Shilpa Shetty hits all the wrong notes in Miss Bollywood
Given the anguish and humiliation that Shilpa Shetty suffered in the Celebrity Big Brother house earlier this year, the British public is probably prepared to forgive her almost anything. Even so, she's pushing her luck with this shoddy piece of opportunism. Our admiration for the grace and generosity with which Shetty stood up to Jade Goody and her ignorant, xenophobic cronies made a winner and a heroine of the Bollywood actress. But this ill-conceived, half-baked star vehicle does her - and us - no favours.
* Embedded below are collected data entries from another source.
(* ===== verification/CrushTotal.v ===== *)
(** * Well-formed maps: the searches return, whatever the caches hold

    On a map whose buckets are well-formed and whose hierarchy is acyclic,
    [crush_choose_firstn] and [crush_choose_indep] return within the fuel
    given by the depth of the hierarchy and the retry limits, never leave the
    defined behaviour, and compute a result that does not depend on what the
    permutation caches hold. *)
From S2P Require Import Prelude.
From S2P Require Import Hash.
From S2P Require Import Crush.
From S2P Require Import Mapper.
From S2P Require Import PermChoose.
From S2P Require Import BucketChoose.
From S2P Require Import Firstn.

Definition caches_ok (m : crush_map) : Prop :=
  forall i b, get_bucket m i = Ret b -> perm_cache_ok b.

(** [m1] is [m] with other, valid permutation caches. *)
Definition good (m m1 : crush_map) : Prop := same_map m m1 /\ caches_ok m1.

(** [rank] decreases from a bucket to the buckets it contains; [H] bounds it. *)
Record map_ok (rank : Z -> nat) (H : nat) (maxsize : Z) (m : crush_map) : Prop := {
  mo_bucket : forall i b, get_bucket m i = Ret b ->
    bucket_ok b /\ b_type b <> 0 /\ b_size b <= maxsize /\ (rank i < H)%nat;
  mo_child : forall i b c, get_bucket m i = Ret b -> c ∈ b_items b -> c < 0 ->
    exists b', get_bucket m (-1 - c) = Ret b' /\ (rank (-1 - c)%Z < rank i)%nat }.

Lemma good_refl rank H maxsize m : map_ok rank H maxsize m -> good m m.
Proof.
  intros Hok. split; [reflexivity|]. intros i b Hb. apply (mo_bucket _ _ _ _ Hok i b Hb).
Qed.

Lemma good_get m m1 i b :
  good m m1 -> get_bucket m i = Ret b ->
  exists b1, get_bucket m1 i = Ret b1 /\ same_bucket b b1 /\ perm_cache_ok b1.
Proof.
  intros [Hs Hc] Hb. destruct (same_map_get m1 m i b) as (b1 & Hg & Hsb); [by symmetry|done|].
  exists b1. split; [done|]. split; [by symmetry|]. by eapply Hc.
Qed.

Lemma get_bucket_set m1 i j b bs :
  wr (buckets m1) i (Some b) = Ret bs -> get_bucket (set_buckets m1 bs) j =
  if decide (i = j) then Ret b else get_bucket m1 j.
Proof.
  intros Hw. unfold get_bucket. cbn [buckets set_buckets]. case_decide as E.
  - subst. by rewrite (rd_wr_eq _ _ _ _ Hw).
  - by rewrite (rd_wr_ne _ _ _ _ _ Hw).
Qed.

Lemma good_put m m1 i b b1 b' :
  good m m1 -> get_bucket m1 i = Ret b1 -> same_bucket b b1 -> same_bucket b b' -> perm_cache_ok b' ->
  exists m2, put_bucket m1 i b' = Ret m2 /\ good m m2.
Proof.
  intros [Hs Hc] Hg1 Hsb Hsb' Hc'.
  assert (Hi : 0 <= i < Z.of_nat (length (buckets m1))).
  { unfold get_bucket in Hg1. inv_outcome. by eapply rd_range. }
  destruct (put_bucket m1 i b') as [m2| |] eqn:Hp;
    [|unfold put_bucket in Hp; by rewrite (wr_total _ _ _ Hi) in Hp..].
  exists m2. split; [done|]. split.
  - etrans; [done|]. eapply put_bucket_same; [done| |done]. etrans; [by symmetry|done].
  - unfold put_bucket in Hp. inv_outcome. intros j b2. rewrite (get_bucket_set _ _ _ _ _ E).
    case_decide; [by intros [= <-]|apply Hc].
Qed.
Scripted by Niranjan Iyengar, a Bollywood screenwriter, and directed by Cineyug Entertainment and Michael E. Ward, the show blatantly exploits Shetty's CBB ordeal. She could have seized the opportunity to reveal the talent behind the controversy. Instead, Shetty is content to reprise her reality television role as proud, injured innocent, to deliver knowing jokes about her unsolicited lip-locking encounter with Richard Gere and her CBB incarceration ("I've learnt that life can't all be Goody Goody") and to spout platitudes about extending the hand of friendship, even to her malefactors, across cultural frontiers.
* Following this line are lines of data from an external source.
(** The state the emit step starts from. *)
Definition emit_state (m : crush_map) (mem result : list Z) (n : Z) : rule_state :=
  RuleState m mem result_max 0 n result 0 (s32 (choose_total_tries m + 1)) 0
    (s32 (choose_local_tries m)) (s32 (choose_local_fallback_tries m)) (chooseleaf_vary_r m).

Record rule_setting (m : crush_map) (choose_op ruleno root arg1 type : Z) (result scratch : list Z)
  : Prop := {
  rt_no : 0 <= ruleno < max_rules m /\ ruleno < 2 ^ 32;
  rt_rule : rd (rules m) ruleno = Ret (Some (chooseleaf_rule choose_op root arg1 type));
  rt_root : exists b, get_bucket m (-1 - root) = Ret b;
  rt_type : type <> 0;
  rt_max : 0 < result_max < 2 ^ 31;
  rt_numrep : 0 < rule_numrep arg1 <= result_max;
  rt_scratch : 3 * result_max <= Z.of_nat (length scratch);
  rt_result : result_max <= Z.of_nat (length result);
  rt_weight : weight_max <= Z.of_nat (length weight);
  rt_tries : 0 <= choose_total_tries m < 2 ^ 31 - 1;
  rt_devices : max_devices m <= CRUSH_ITEM_UNDEF }.

Lemma do_step_take s a b :
  do_step weight weight_max x result_max fuel s (RuleStep CRUSH_RULE_TAKE a b) =
  (mem ← wr (rs_mem s) (rs_w s) a; Ret (rs_with_work s (rs_map s) mem (rs_w s) (rs_o s) 1)).
Proof. done. Qed.

Lemma do_step_chooseleaf (fn : bool) s a b :
  let st := RuleStep (if fn then CRUSH_RULE_CHOOSELEAF_FIRSTN else CRUSH_RULE_CHOOSELEAF_INDEP) a b in
  do_step weight weight_max x result_max fuel s st = do_choose weight weight_max x result_max fuel s st fn true.
Proof. by destruct fn. Qed.

Lemma do_step_emit s a b :
  do_step weight weight_max x result_max fuel s (RuleStep CRUSH_RULE_EMIT a b) =
  ('(result, len) ← emit_loop result_max (Z.to_nat (rs_wsize s)) s 0 (rs_result s) (rs_result_len s);
   Ret (rs_with_result s 0 result len)).
Proof. done. Qed.


Lemma good_tunables m m1 :
  good m m1 ->
  choose_total_tries m1 = choose_total_tries m /\
  choose_local_tries m1 = choose_local_tries m /\
  choose_local_fallback_tries m1 = choose_local_fallback_tries m /\
  chooseleaf_descend_once m1 = chooseleaf_descend_once m /\
  chooseleaf_vary_r m1 = chooseleaf_vary_r m /\
  rules m1 = rules m /\ max_rules m1 = max_rules m.
Proof. intros [[_ ->] _]. done. Qed.

Definition chooseleaf_op (fn : bool) : Z :=
  if fn then CRUSH_RULE_CHOOSELEAF_FIRSTN else CRUSH_RULE_CHOOSELEAF_INDEP.

(** The state the choose step starts from. *)
Definition choose_state (m m1 : crush_map) (mem result : list Z) : rule_state :=
  RuleState m1 mem 0 result_max 1 result 0 (s32 (choose_total_tries m + 1)) 0
    (s32 (choose_local_tries m)) (s32 (choose_local_fallback_tries m)) (chooseleaf_vary_r m).

(** The three steps of the rule, from a map that differs in its caches. *)
Lemma rule_three_steps fn m m1 ruleno root arg1 type result scratch n m2 mem2 mem3 result' :
  rule_setting m (chooseleaf_op fn) ruleno root arg1 type result scratch -> good m m1 ->
  let mem1 := <[0%nat := root]> scratch in
  choose_one weight weight_max x result_max fuel (choose_state m m1 mem1 result)
    (RuleStep (chooseleaf_op fn) arg1 type) fn true m1 mem1 0 0 = Ret (n, m2, mem2) ->
  copy_mem (Z.to_nat n) mem2 result_max (result_max * 2) = Ret mem3 ->
  emit_loop result_max (Z.to_nat n) (emit_state m mem3 result n) 0 result 0 = Ret (result', n) ->
  crush_do_rule weight weight_max x result_max fuel m1 ruleno result scratch = Ret (result', n, m2).
Proof.
  intros [Hno Hrule [b Hroot] Ht Hmax Hnr Hsc Hre Hw Htr Hdv] Hm1 mem1 Hch Hcp Hem.
  destruct (good_tunables _ _ Hm1) as (E1 & E2 & E3 & E4 & E5 & E6 & E7).
  unfold crush_do_rule. rewrite E1, E2, E3, E5, E6, E7, u32_small, Hrule by lia.
  rewrite (proj2 (Z.leb_gt _ _)) by lia.
  cbn [obind deref chooseleaf_rule rule_len steps]. change (Z.to_nat 3) with 3%nat. cbn [do_steps].
  change (rd _ 0) with (Ret (RuleStep CRUSH_RULE_TAKE root 0)).
  change (rd _ (0 + 1)) with (Ret (RuleStep (chooseleaf_op fn) arg1 type)).
  change (rd _ (0 + 1 + 1)) with (Ret (RuleStep CRUSH_RULE_EMIT 0 0)).
  cbn [obind]. rewrite do_step_take. cbn [rs_mem rs_w]. rewrite wr_total by lia. cbn [obind].
  change (rs_with_work _ _ _ _ _ _) with (choose_state m m1 mem1 result).
  unfold chooseleaf_op. rewrite do_step_chooseleaf. unfold do_choose.
  change (rs_wsize (choose_state m m1 mem1 result)) with 1. change (1 =? 0) with false. cbn iota.
  change (Z.to_nat 1) with 1%nat. cbn [choose_all]. fold (chooseleaf_op fn).
  change (rs_map (choose_state m m1 mem1 result)) with m1.
  change (rs_mem (choose_state m m1 mem1 result)) with mem1. rewrite Hch. cbn [obind].
  change (rs_o (choose_state m m1 mem1 result)) with result_max. rewrite Hcp. cbn [obind].
  rewrite do_step_emit. unfold rs_with_work, choose_state.
  cbn [rs_map rs_mem rs_w rs_o rs_wsize rs_result rs_result_len rs_choose_tries
       rs_choose_leaf_tries rs_local_retries rs_local_fallback_retries rs_vary_r].
  set (s1 := RuleState _ _ _ _ _ _ _ _ _ _ _ _).
  assert (Hs1 : forall k i res len, emit_loop result_max k s1 i res len =
    emit_loop result_max k (emit_state m mem3 result n) i res len).
  { induction k as [|k IH]; intros i res len; cbn [emit_loop]; [done|].
    destruct (len <? result_max); [|done]. change (rs_w s1) with result_max. change (rs_mem s1) with mem3.
    cbn [emit_state rs_mem rs_w]. destruct (rd mem3 _); cbn [obind]; try done.
    destruct (wr res len _); cbn [obind]; auto. }
  by rewrite Hs1, Hem.
Qed.

Lemma choose_one_firstn m m1 root arg1 type result scratch n m2 mem2 :
  (exists b, get_bucket m (-1 - root) = Ret b) -> good m m1 -> 0 < rule_numrep arg1 ->
  (0 < length scratch)%nat ->
  let mem1 := <[0%nat := root]> scratch in
  crush_choose_firstn weight weight_max x 2 fuel m1 mem1 (rule_firstn_args m root arg1 type)
    = Ret (n, m2, mem2) ->
  choose_one weight weight_max x result_max fuel (choose_state m m1 mem1 result)
    (RuleStep CRUSH_RULE_CHOOSELEAF_FIRSTN arg1 type) true true m1 mem1 0 0 = Ret (n, m2, mem2).
Proof.
  intros [b Hroot] Hm1 Hnr Hsc mem1 Hch.
  destruct (good_get _ _ _ _ Hm1 Hroot) as (b1 & Hb1 & _).
  destruct (good_tunables _ _ Hm1) as (E1 & E2 & E3 & E4 & E5 & E6 & E7).
  apply bind_Ret in Hb1 as (p & Hp & _).
  unfold choose_one. cbn [choose_state rs_w rs_o rs_choose_tries rs_choose_leaf_tries rs_local_retries
    rs_local_fallback_retries rs_vary_r Crush.arg1 Crush.arg2].
  fold (rule_numrep arg1). rewrite (proj2 (Z.leb_gt _ _)) by lia.
  replace (rd mem1 (0 + 0)) with (Ret root) by (symmetry; apply (rd_insert_eq scratch 0 root); lia).
  cbn [obind]. rewrite Hp. cbn [obind].
  change (negb (0 =? 0)) with false. cbn iota. rewrite E4, !Z.add_0_r.
  unfold rule_firstn_args in Hch. rewrite Hch. done.
Qed.

Lemma choose_one_indep m m1 root arg1 type result scratch m2 mem2 :
  (exists b, get_bucket m (-1 - root) = Ret b) -> good m m1 -> 0 < rule_numrep arg1 ->
  (0 < length scratch)%nat ->
  let mem1 := <[0%nat := root]> scratch in
  crush_choose_indep weight weight_max x 2 fuel m1 mem1 (rule_indep_args m root arg1 type)
    = Ret (m2, mem2) ->
  choose_one weight weight_max x result_max fuel (choose_state m m1 mem1 result)
    (RuleStep CRUSH_RULE_CHOOSELEAF_INDEP arg1 type) false true m1 mem1 0 0
    = Ret (rule_numrep arg1, m2, mem2).
Proof.
  intros [b Hroot] Hm1 Hnr Hsc mem1 Hch.
  destruct (good_get _ _ _ _ Hm1 Hroot) as (b1 & Hb1 & _).
  apply bind_Ret in Hb1 as (p & Hp & _).
  unfold choose_one. cbn [choose_state rs_w rs_o rs_choose_tries rs_choose_leaf_tries Crush.arg1 Crush.arg2].
  fold (rule_numrep arg1). rewrite (proj2 (Z.leb_gt _ _)) by lia.
  replace (rd mem1 (0 + 0)) with (Ret root) by (symmetry; apply (rd_insert_eq scratch 0 root); lia).
  cbn [obind]. rewrite Hp. cbn [obind].
  change (negb (0 =? 0)) with false. cbn iota. rewrite !Z.add_0_r.
  unfold rule_indep_args in Hch. rewrite Hch. done.
Qed.

(** Copying the leaves and emitting them. *)
Lemma copy_emit m (mem2 result : list Z) n :
  3 * result_max <= Z.of_nat (length mem2) -> result_max <= Z.of_nat (length result) ->
  0 <= n <= result_max ->
  exists mem3 result',
    copy_mem (Z.to_nat n) mem2 result_max (result_max * 2) = Ret mem3 /\
    emit_loop result_max (Z.to_nat n) (emit_state m mem3 result n) 0 result 0 = Ret (result', n) /\
    (forall k, 0 <= k < n -> rd result' k = rd mem2 (result_max * 2 + k)).
Proof.
  intros Hl Hr Hn.
  destruct (copy_mem_spec (Z.to_nat n) mem2 result_max (result_max * 2)) as (mem3 & Hcp & Hl3 & Hval & _); [lia..|].
  destruct (emit_loop_total (Z.to_nat n) (emit_state m mem3 result n) 0 result 0) as (result' & Hem & Hres);
    [lia|lia|lia|unfold fits; cbn; lia|].
  exists mem3, result'. split; [done|]. split; [rewrite Hem; do 2 f_equal; lia|].
  intros k Hk. rewrite <- (Z.add_0_l k) at 1. rewrite Hres by lia. cbn [emit_state rs_mem rs_w].
  rewrite Z.add_0_r. apply Hval. lia.
Qed.

(** The limits on the tunables under which [fuel] is enough. *)
Record firstn_tunables_ok (H : nat) (maxsize : Z) (m : crush_map) : Prop := {
  ft_local : 0 <= choose_local_tries m < 2 ^ 31;
  ft_fallback : 0 <= choose_local_fallback_tries m < 2 ^ 31;
  ft_vary : 0 <= chooseleaf_vary_r m <= 32;
  ft_wrap : choose_total_tries m +
    Z.max (choose_local_tries m) (maxsize + choose_local_fallback_tries m) + 3 <= 2 ^ 32;
  ft_fuel : Z.of_nat H +
    Z.max (choose_local_tries m) (maxsize + choose_local_fallback_tries m) + 2 <= Z.of_nat fuel /\
    choose_total_tries m + 1 < Z.of_nat fuel }.

Lemma rule_firstn_args_ok H maxsize m choose_op ruleno root arg1 type result scratch :
  rule_setting m choose_op ruleno root arg1 type result scratch ->
  firstn_tunables_ok H maxsize m ->
  firstn_args_ok H maxsize m fuel (Z.of_nat (length scratch)) (rule_firstn_args m root arg1 type).
Proof.
  intros [Hno Hrule Hroot Ht Hmax Hnr Hsc Hre Hw Htr Hdv] [H1 H2 H3 H4 H5].
  unfold rule_firstn_args. rewrite !s32_small by lia. rewrite !u32_small by (try case_match; lia).
  split; unfold last_pos, local_bound, fits; cbn; try done; try lia; try (case_match; lia).
  intros _. eexists. split; [done|]. lia.
Qed.

Lemma rule_indep_args_ok H m choose_op ruleno root arg1 type result scratch :
  rule_setting m choose_op ruleno root arg1 type result scratch -> (H < fuel)%nat ->
  indep_args_ok H m fuel (Z.of_nat (length scratch)) (rule_indep_args m root arg1 type).
Proof.
  intros [Hno Hrule Hroot Ht Hmax Hnr Hsc Hre Hw Htr Hdv] Hf.
  split; unfold fits; cbn; try done; try lia.
  - intros o2 [= <-]. lia.
  - intros _. by eexists.
  - rewrite u32_small; lia.
Qed.

End Rule.

(** ** Properties *)
Section Properties.
Context (rank : Z -> nat) (H : nat) (maxsize : Z) (m : crush_map).
Context (weight : list Z) (weight_max x result_max : Z) (fuel : nat).

Lemma crush_do_rule_result ruleno result scratch result' len m' :
  crush_do_rule weight weight_max x result_max fuel m ruleno result scratch = Ret (result', len, m') ->
  0 <= len <= Z.max 0 result_max /\ length result' = length result /\
  (forall k, len <= k -> rd result' k = rd result k).
Proof.
  unfold crush_do_rule. case_match; intros; inv_outcome; [split_and!; (done || lia)|].
  match goal with Hs : do_steps _ _ _ _ _ _ _ _ _ = Ret _ |- _ =>
    apply do_steps_result in Hs as (H1 & H2 & H3) end. cbn in *.
  split_and!; [lia|lia|done|]. intros k Hk. apply H3. by right.
Qed.

(** The [n] devices of [result] are pairwise distinct, none is out, and each is
    inside its own one of [n] pairwise distinct buckets of type [type] (the
    failure domains) below [root]. *)
Definition separated (root type : Z) (result : list Z) (n : Z) : Prop :=
  exists domains,
    let devices := slice result 0 n in
    Z.of_nat (length devices) = n /\ NoDup devices /\ NoDup domains /\
    Forall (accepted weight weight_max x m type (-1 - root)) domains /\
    Forall2 (fun domain => accepted weight weight_max x m 0 (-1 - domain)) domains devices.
Shetty certainly looks stunning, her body all muscular femininity, skin and hair gleaming. Her first appearance on stage - dressed in a mid-riff revealing, sparkly orange outfit - prompted whoops of excitement on opening night in Manchester. When Shetty wasn't undulating her killer curves, though, impatient shuffling and muttering set in.
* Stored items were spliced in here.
(* ===== verification/CrushDecode.v ===== *)
(** * Decoding a CRUSH map

    Models crush_decode and its helpers of net/ceph/osdmap.c.

    The variable [err] of crush_decode, which the label [bad] returns, is
    threaded explicitly: it starts at -EINVAL and the bucket decoders
    overwrite it, with 0 when they succeed.  [ERR_PTR(0)] is the NULL pointer.

    A bucket is allocated with the size of the struct for the [alg] word that
    precedes it, and filled in as the struct for the [alg] byte of its header;
    [cap] is the allocated size, and a store beyond it faults. *)
From S2P Require Import Prelude.
From S2P Require Import Wire.
From S2P Require Import Crush.

(** sizeof of the four bucket structs, and the offset of the end of their
    last pointer field, on a 64-bit machine *)
Definition sizeof_bucket (alg : Z) : option Z :=
  if alg =? CRUSH_BUCKET_UNIFORM then Some 48
  else if alg =? CRUSH_BUCKET_LIST then Some 56
  else if alg =? CRUSH_BUCKET_TREE then Some 56
  else if alg =? CRUSH_BUCKET_STRAW then Some 56
  else None.

(** What kzalloc leaves after the header. *)
Definition zero_body (alg : Z) : bucket_body :=
  if alg =? CRUSH_BUCKET_UNIFORM then UniformBody 0
  else if alg =? CRUSH_BUCKET_LIST then ListBody [] []
  else if alg =? CRUSH_BUCKET_TREE then TreeBody 0 []
  else StrawBody [] [].

Section CrushDecode.
Context (buf : list Z) (kmalloc_ok : nat -> Z -> bool).
Context {S : Type}.

(** kcalloc: the product must not overflow a size_t; [n] is converted to one. *)
Definition kcalloc_or (n size err : Z) : dec S unit :=
  if (2 ^ 64 - 1) / size <? u64 n then derr err else kmalloc_or kmalloc_ok (u64 n * size) err.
Anyone who wasn't paying attention between numbers - a selection of hits from Bollywood movies - didn't miss much. The preposterous plot, set in London in the near future, pivots on the conflict between an Indian dance teacher, Maya (Shetty), whose premises are under threat from the Olympic building programme, and a duplicitous Westernised impresario who wants Maya to add Indian spice to his company, so that he can claim cultural diversity and win a spot at the Mayor's Trafalgar Square gala. There are also Maya's profoundly irritating neighbours - a little girl whose good sense always saves the day and her father and uncle, a tooth-grindingly unfunny double act; and a beefy-but-sensitive love interest.
Needless to say, the spirit of togetherness triumphs in the end. Of course, far-fetched stories, overblown production numbers and sentimentality are all part of Bollywood's appeal. But where The Merchants of Bollywood, last year's touring dance-theatre extravaganza, thrilled with the scale, sparkle and slickness of its gaudy spectacle, this show is lacklustre. Ganesh Hegde's choreography is snappy and the dancers are well drilled, but they're also mechanical; the script is diabolical, the acting amateurish and no amount of dry ice can disguise the fact that Neeta Lulla and Shiraz Siddiqui's costumes look nastily cheap.
It all lacks brio and excitement and though she is regally elegant to the last, Shetty alone isn't enough to make it worthwhile. It's a great shame that, having endured the Celebrity Big Brother debacle with such impeccable dignity, she should go on to capitalise on the experience with a substandard project that reeks of cynicism.